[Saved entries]
=-=-=
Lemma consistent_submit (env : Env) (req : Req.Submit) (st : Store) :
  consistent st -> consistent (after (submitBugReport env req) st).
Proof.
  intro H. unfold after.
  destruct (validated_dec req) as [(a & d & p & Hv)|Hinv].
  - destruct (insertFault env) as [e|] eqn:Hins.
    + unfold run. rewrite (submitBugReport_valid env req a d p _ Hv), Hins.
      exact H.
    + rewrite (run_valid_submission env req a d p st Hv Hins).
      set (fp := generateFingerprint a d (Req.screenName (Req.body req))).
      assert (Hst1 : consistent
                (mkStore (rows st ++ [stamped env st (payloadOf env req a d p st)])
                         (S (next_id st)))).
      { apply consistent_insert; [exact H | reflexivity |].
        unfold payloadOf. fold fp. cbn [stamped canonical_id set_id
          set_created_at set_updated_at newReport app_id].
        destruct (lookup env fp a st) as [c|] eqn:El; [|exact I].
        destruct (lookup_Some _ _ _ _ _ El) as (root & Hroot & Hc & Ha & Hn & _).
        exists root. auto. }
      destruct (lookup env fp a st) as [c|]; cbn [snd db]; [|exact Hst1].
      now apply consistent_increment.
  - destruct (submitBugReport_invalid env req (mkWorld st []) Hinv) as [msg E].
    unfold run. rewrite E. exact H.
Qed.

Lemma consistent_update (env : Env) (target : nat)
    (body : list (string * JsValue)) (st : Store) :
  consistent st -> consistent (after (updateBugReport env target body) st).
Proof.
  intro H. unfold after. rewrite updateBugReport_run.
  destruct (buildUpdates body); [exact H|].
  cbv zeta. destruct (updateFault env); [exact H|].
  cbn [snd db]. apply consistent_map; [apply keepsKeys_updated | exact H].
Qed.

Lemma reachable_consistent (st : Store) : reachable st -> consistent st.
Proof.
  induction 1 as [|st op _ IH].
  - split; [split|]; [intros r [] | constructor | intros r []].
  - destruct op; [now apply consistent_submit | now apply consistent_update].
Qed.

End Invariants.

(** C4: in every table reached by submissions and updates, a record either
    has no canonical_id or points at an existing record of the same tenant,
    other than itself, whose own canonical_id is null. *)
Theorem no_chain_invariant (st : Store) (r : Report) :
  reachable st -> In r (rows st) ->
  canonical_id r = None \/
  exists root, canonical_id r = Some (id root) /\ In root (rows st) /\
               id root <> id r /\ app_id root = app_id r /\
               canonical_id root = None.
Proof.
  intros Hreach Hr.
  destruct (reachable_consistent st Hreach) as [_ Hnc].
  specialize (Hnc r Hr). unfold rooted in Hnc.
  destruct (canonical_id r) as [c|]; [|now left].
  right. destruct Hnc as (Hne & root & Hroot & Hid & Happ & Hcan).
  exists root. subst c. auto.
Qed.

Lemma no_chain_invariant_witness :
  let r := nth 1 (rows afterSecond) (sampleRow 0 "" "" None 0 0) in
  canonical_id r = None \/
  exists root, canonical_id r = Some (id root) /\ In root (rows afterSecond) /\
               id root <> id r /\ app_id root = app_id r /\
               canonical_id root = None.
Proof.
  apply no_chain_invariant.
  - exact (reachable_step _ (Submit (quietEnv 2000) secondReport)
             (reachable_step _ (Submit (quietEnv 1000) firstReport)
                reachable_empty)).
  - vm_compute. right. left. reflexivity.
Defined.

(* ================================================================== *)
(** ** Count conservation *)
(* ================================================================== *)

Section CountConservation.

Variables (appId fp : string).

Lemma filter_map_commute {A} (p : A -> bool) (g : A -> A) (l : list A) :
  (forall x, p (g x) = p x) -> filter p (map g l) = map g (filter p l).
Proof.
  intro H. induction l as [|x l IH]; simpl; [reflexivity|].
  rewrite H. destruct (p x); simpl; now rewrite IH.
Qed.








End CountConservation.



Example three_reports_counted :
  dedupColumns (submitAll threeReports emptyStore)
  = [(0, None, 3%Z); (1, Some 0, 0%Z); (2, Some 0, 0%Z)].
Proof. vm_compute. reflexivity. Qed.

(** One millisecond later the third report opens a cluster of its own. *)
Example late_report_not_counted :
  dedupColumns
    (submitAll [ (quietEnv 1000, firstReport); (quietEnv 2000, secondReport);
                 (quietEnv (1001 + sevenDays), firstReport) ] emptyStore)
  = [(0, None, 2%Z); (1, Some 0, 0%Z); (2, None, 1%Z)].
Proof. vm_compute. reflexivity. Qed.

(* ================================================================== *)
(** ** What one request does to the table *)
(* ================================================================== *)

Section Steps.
=-=-=
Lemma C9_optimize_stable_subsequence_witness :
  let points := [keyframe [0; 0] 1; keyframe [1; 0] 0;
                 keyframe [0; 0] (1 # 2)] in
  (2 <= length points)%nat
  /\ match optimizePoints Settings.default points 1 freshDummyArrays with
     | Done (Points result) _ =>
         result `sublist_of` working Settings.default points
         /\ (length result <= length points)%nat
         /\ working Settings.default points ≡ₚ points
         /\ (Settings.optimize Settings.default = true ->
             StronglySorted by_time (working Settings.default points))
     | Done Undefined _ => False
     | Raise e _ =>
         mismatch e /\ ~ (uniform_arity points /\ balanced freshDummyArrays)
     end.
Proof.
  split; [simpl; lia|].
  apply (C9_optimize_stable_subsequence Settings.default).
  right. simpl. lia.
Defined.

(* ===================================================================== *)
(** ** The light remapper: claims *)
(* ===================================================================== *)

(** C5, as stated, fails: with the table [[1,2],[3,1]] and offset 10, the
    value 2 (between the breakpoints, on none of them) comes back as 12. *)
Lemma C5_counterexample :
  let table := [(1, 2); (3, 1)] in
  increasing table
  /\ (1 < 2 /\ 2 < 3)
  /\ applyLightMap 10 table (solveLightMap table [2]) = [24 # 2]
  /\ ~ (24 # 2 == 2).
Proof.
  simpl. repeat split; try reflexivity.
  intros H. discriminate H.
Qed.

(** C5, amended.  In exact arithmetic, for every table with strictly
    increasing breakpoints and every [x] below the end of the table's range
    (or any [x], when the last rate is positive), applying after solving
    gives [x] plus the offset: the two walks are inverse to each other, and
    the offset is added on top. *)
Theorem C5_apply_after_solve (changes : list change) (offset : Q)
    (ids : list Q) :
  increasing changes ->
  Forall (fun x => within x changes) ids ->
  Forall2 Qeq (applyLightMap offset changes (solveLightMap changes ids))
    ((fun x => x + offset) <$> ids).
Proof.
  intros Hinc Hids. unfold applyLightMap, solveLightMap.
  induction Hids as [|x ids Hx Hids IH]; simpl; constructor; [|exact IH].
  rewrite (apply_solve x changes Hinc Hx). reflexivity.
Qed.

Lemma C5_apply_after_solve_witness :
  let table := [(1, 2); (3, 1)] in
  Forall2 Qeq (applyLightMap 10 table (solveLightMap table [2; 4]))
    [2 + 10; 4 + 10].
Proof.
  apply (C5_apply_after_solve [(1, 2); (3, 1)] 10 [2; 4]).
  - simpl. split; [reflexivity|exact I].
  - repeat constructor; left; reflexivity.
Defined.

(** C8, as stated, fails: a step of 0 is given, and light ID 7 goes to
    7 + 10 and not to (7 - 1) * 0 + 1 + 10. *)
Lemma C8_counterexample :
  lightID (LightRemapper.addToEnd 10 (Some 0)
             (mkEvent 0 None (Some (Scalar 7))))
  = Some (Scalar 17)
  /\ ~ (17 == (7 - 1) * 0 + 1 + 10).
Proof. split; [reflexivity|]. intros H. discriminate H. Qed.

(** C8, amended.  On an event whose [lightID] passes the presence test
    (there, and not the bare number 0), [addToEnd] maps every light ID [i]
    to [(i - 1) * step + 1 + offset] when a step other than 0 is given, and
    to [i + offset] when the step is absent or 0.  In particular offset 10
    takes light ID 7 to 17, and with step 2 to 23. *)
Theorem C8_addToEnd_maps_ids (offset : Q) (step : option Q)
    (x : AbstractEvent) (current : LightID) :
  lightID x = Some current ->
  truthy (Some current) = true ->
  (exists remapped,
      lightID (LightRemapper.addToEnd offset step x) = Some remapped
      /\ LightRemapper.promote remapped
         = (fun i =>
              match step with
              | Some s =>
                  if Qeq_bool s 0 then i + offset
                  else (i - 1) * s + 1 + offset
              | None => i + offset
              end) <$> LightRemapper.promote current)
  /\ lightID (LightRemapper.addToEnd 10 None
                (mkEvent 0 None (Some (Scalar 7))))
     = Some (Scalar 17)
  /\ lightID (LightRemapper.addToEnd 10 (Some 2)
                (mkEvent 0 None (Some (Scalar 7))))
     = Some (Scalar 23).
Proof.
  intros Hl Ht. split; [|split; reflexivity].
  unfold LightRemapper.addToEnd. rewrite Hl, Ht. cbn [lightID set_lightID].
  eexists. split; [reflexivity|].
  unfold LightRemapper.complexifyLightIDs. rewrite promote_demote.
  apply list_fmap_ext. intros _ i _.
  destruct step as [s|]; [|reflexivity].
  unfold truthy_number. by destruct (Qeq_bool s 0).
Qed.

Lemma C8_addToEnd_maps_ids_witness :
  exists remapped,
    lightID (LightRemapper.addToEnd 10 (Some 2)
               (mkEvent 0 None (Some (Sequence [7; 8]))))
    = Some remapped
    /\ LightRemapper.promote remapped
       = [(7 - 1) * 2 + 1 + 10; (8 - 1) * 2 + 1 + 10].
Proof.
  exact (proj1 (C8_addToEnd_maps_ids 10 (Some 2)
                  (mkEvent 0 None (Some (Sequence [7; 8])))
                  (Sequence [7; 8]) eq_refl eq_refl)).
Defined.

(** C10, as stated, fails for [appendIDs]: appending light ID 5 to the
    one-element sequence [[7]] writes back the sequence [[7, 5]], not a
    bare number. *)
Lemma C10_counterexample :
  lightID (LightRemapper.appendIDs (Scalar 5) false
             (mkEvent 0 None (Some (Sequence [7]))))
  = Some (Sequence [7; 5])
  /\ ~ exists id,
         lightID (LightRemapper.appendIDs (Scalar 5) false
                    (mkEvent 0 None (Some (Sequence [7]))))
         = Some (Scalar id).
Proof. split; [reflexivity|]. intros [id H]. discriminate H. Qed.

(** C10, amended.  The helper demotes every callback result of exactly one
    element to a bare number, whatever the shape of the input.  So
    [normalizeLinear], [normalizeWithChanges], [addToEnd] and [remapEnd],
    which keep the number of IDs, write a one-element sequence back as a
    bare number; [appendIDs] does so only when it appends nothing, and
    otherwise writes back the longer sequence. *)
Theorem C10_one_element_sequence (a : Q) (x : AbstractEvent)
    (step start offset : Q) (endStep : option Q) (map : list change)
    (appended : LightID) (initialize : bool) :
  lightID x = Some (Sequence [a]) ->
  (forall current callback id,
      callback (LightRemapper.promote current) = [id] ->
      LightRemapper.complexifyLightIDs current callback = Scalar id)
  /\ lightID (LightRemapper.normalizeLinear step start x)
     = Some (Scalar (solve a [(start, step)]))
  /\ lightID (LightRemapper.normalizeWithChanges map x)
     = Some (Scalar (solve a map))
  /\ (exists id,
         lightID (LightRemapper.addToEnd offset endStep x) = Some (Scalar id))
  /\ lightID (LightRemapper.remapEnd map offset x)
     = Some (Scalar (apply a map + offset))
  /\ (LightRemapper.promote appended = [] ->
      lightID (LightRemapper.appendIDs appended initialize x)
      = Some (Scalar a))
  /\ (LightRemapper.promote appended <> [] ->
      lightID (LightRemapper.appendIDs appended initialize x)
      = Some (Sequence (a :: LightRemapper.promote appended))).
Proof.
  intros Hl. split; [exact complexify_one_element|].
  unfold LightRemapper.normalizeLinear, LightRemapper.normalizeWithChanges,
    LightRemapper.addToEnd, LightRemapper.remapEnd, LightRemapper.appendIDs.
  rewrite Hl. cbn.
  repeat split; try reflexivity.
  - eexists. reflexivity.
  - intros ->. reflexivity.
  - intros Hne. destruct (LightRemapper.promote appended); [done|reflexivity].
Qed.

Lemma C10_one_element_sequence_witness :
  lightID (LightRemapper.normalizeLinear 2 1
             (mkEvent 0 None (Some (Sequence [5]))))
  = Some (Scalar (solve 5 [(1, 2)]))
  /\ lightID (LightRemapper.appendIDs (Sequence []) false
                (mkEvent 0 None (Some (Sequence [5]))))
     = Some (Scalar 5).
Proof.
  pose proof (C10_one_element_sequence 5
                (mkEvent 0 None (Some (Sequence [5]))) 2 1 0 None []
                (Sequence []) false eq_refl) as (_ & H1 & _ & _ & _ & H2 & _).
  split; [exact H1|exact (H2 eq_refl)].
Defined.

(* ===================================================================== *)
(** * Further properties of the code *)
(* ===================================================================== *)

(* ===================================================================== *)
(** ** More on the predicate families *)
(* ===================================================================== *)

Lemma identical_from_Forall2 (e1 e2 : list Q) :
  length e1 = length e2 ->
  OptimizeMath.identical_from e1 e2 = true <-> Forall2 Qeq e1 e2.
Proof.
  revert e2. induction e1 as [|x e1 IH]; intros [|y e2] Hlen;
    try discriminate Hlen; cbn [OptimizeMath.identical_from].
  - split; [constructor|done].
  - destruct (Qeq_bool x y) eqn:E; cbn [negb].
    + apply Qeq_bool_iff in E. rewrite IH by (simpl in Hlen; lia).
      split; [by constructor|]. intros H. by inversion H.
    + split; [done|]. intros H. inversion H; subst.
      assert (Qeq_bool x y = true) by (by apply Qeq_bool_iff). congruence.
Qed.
=-=-=
**Assignment:** Wherever the string "working" occurs in the entries, copy that whole line.

**Task response:**
         result `sublist_of` working Settings.default points
         /\ working Settings.default points ≡ₚ points
             StronglySorted by_time (working Settings.default points))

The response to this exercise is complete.